Records from a data source
**********

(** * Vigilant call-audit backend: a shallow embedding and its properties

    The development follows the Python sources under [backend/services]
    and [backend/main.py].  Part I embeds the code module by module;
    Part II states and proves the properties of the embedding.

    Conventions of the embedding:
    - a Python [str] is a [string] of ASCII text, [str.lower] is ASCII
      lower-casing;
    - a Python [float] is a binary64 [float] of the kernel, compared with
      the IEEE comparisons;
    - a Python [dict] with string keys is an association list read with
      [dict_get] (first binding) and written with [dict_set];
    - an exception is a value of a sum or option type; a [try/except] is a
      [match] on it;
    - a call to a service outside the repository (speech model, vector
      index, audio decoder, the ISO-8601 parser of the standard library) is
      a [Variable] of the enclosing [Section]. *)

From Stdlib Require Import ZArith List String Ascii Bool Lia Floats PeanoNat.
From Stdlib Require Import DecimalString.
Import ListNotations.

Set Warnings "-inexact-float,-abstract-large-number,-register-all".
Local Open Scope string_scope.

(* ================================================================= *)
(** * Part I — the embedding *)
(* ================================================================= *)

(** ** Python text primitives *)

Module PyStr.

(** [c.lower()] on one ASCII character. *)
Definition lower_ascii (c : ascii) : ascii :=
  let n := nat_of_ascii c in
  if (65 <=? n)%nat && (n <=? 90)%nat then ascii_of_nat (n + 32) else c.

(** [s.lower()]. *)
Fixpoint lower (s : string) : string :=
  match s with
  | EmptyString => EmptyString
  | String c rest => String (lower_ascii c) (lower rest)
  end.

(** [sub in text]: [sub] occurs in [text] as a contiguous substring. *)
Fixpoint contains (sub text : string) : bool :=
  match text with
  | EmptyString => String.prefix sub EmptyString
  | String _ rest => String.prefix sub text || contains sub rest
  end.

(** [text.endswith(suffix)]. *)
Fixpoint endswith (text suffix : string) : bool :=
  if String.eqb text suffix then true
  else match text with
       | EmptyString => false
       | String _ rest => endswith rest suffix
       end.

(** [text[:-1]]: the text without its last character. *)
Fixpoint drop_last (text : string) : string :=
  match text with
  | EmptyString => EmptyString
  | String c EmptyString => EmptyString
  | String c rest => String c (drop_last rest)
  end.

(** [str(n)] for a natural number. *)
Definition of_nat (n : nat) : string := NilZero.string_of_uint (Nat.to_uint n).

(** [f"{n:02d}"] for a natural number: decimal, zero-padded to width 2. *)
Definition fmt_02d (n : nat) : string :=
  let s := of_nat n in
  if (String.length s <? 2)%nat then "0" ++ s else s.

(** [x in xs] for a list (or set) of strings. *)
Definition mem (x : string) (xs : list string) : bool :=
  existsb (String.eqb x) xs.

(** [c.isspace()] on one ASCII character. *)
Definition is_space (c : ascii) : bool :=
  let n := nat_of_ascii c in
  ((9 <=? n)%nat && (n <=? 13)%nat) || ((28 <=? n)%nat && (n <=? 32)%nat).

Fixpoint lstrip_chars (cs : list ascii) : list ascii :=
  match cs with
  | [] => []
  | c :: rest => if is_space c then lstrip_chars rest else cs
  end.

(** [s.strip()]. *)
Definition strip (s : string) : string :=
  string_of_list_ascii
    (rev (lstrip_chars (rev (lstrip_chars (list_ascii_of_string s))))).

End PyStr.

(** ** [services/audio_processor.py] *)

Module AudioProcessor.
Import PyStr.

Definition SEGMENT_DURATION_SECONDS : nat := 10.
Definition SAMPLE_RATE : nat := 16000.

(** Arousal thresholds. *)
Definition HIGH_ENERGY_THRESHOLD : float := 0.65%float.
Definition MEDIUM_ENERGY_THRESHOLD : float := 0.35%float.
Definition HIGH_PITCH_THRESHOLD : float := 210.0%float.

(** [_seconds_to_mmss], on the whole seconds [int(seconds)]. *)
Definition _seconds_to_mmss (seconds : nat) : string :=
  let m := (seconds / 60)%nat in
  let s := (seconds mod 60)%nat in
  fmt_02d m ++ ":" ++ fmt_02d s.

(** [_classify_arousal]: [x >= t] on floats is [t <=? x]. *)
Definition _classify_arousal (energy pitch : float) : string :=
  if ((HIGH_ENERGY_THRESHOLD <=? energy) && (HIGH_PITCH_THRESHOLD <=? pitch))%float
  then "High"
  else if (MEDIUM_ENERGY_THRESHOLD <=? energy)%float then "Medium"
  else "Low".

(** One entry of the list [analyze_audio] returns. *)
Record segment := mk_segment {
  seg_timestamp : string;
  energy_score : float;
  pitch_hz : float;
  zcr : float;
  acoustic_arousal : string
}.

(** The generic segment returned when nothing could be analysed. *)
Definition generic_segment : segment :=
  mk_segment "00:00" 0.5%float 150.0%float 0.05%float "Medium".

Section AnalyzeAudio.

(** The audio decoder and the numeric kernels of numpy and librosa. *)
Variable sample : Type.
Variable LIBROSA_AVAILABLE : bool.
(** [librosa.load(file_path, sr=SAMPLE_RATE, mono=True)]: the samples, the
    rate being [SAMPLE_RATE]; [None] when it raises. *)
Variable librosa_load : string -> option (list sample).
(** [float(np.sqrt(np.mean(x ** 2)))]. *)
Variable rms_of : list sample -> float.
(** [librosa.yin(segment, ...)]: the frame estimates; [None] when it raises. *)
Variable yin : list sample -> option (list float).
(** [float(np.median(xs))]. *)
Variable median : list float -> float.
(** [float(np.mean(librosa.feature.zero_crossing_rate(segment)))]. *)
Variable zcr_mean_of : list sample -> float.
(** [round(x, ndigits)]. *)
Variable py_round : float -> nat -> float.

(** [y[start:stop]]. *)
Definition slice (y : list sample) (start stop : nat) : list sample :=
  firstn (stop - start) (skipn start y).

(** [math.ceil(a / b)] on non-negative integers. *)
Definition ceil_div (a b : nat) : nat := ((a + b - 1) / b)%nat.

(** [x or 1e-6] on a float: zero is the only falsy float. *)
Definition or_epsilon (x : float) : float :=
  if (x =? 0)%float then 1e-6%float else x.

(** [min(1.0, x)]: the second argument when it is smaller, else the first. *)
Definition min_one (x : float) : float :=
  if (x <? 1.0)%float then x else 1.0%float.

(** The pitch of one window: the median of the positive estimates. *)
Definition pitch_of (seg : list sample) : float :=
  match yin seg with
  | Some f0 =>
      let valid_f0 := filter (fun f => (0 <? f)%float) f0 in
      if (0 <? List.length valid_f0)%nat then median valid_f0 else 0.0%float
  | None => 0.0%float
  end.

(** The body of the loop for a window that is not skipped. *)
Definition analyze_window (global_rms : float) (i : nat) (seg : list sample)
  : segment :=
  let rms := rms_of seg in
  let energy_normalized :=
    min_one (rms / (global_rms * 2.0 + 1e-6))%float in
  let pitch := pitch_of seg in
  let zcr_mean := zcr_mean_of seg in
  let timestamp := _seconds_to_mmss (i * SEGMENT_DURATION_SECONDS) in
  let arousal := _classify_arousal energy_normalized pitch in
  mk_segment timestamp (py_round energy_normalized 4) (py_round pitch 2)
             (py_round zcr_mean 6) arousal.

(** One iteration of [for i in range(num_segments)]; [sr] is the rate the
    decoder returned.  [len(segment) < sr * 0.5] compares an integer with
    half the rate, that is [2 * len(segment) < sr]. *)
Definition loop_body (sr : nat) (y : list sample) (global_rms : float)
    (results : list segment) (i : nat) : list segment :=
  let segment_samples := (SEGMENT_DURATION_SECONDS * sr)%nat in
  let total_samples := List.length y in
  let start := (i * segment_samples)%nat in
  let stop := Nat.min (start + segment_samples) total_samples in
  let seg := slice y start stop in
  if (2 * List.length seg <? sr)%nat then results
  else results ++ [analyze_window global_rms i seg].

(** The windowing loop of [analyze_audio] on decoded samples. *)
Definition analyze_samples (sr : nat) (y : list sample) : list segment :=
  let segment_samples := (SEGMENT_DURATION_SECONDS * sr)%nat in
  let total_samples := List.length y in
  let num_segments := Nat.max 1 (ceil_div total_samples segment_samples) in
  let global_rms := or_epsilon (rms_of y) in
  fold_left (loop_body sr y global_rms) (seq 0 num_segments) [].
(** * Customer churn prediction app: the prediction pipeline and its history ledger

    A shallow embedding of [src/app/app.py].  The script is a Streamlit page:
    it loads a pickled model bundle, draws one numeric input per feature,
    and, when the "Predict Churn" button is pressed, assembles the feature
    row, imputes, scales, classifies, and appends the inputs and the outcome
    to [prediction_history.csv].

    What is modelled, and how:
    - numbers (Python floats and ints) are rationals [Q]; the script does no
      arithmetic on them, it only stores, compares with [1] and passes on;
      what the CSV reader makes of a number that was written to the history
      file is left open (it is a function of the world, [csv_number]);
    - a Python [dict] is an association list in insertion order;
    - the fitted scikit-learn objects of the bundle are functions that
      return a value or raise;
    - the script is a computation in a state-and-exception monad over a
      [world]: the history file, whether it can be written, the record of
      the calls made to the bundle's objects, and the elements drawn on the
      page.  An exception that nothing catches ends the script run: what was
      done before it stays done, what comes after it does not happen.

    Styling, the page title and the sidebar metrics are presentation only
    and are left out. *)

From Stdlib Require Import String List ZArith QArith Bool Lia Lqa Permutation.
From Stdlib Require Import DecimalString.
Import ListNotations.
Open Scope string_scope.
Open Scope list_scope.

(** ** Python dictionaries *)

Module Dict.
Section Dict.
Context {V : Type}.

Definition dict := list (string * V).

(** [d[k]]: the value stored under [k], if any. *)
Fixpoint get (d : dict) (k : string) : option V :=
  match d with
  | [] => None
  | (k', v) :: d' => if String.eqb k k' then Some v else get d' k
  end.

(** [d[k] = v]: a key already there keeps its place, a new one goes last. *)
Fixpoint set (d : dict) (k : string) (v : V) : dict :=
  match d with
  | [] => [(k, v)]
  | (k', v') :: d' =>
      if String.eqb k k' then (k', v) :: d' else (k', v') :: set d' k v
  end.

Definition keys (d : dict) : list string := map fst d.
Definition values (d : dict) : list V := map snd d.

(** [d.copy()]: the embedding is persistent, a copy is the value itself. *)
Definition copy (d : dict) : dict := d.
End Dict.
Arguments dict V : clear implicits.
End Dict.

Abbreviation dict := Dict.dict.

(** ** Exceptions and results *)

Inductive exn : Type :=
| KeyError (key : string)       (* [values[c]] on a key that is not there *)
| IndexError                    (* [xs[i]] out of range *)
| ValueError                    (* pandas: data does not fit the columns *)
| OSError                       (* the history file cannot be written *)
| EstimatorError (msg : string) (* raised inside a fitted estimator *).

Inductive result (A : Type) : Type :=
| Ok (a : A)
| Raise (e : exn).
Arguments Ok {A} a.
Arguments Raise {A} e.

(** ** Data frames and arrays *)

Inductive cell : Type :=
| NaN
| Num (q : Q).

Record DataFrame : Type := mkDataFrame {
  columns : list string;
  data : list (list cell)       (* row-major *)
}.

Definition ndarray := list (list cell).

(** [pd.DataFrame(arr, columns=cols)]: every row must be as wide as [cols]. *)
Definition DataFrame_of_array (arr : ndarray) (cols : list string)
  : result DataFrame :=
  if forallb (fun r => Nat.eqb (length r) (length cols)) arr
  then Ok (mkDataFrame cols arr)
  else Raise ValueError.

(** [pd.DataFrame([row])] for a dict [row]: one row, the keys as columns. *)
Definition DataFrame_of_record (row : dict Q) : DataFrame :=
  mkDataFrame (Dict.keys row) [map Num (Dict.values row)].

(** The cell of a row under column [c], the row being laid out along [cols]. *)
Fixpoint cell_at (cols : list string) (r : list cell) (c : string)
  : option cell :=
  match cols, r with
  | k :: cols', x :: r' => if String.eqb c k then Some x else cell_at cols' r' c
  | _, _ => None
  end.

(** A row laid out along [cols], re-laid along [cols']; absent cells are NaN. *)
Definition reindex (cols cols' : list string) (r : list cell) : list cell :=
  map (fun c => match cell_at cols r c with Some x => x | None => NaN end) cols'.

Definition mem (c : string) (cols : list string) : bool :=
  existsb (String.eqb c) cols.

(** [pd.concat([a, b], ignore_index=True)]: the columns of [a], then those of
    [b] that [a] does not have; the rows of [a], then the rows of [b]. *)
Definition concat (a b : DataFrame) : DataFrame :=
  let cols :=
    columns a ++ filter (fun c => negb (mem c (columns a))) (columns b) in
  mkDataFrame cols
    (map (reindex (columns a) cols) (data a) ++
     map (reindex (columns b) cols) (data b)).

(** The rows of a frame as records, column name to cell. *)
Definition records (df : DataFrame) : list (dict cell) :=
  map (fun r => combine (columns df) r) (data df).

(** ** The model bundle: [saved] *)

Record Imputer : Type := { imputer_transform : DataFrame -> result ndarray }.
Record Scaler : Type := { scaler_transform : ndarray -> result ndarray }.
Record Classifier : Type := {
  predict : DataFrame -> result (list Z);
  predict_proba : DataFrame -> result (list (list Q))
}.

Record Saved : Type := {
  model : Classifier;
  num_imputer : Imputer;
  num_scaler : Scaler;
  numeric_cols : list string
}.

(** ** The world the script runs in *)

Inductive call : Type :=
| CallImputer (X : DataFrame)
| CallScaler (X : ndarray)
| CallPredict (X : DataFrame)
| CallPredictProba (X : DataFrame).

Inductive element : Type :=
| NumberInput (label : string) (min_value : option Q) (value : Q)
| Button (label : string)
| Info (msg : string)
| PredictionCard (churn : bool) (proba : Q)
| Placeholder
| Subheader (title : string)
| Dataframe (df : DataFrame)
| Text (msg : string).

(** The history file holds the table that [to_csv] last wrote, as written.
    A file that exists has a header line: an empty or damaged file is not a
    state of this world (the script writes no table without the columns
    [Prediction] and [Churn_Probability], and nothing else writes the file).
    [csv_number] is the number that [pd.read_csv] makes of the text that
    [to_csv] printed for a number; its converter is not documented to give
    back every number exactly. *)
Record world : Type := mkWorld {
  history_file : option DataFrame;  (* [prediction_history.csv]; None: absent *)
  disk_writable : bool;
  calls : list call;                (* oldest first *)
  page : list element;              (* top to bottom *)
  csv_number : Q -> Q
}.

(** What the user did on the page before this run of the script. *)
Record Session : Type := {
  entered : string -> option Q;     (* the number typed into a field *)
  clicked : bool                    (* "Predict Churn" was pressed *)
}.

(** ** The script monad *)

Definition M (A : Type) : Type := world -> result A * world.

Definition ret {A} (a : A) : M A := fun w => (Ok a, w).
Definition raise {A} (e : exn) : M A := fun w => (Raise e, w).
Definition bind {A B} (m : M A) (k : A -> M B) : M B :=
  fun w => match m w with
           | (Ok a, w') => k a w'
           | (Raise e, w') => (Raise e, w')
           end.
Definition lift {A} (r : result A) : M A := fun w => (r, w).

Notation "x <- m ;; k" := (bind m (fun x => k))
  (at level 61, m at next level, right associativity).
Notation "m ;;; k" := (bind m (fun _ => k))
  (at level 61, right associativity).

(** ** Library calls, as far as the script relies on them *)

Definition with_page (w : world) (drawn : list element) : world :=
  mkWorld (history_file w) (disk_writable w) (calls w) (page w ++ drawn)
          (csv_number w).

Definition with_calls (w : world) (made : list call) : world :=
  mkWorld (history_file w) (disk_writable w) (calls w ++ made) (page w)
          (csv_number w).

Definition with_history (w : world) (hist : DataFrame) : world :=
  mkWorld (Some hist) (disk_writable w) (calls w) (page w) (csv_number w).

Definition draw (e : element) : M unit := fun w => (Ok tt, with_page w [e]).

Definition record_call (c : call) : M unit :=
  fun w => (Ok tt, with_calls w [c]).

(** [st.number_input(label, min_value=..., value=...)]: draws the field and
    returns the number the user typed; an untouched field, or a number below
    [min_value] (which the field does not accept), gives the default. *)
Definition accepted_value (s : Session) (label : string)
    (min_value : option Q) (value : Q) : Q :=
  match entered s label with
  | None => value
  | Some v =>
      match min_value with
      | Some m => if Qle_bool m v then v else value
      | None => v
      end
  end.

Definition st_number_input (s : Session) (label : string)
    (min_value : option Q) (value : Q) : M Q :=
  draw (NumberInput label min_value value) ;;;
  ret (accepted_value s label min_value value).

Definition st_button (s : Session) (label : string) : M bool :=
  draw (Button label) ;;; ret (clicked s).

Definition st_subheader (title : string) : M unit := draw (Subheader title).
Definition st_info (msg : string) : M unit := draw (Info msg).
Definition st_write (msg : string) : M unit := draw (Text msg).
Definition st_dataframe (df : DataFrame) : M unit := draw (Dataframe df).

**********

*What to produce:* In your answer, include only the lines above starting at the line that holds "Fixpoint cell_at (cols" and ending at the line that holds "(** The rows", copied exactly.

*Task solution:*
Fixpoint cell_at (cols : list string) (r : list cell) (c : string)
  : option cell :=
  match cols, r with
  | k :: cols', x :: r' => if String.eqb c k then Some x else cell_at cols' r' c
  | _, _ => None
  end.

(** A row laid out along [cols], re-laid along [cols']; absent cells are NaN. *)
Definition reindex (cols cols' : list string) (r : list cell) : list cell :=
  map (fun c => match cell_at cols r c with Some x => x | None => NaN end) cols'.

Definition mem (c : string) (cols : list string) : bool :=
  existsb (String.eqb c) cols.

(** [pd.concat([a, b], ignore_index=True)]: the columns of [a], then those of
    [b] that [a] does not have; the rows of [a], then the rows of [b]. *)
Definition concat (a b : DataFrame) : DataFrame :=
  let cols :=
    columns a ++ filter (fun c => negb (mem c (columns a))) (columns b) in
  mkDataFrame cols
    (map (reindex (columns a) cols) (data a) ++
     map (reindex (columns b) cols) (data b)).

(** The rows of a frame as records, column name to cell. *)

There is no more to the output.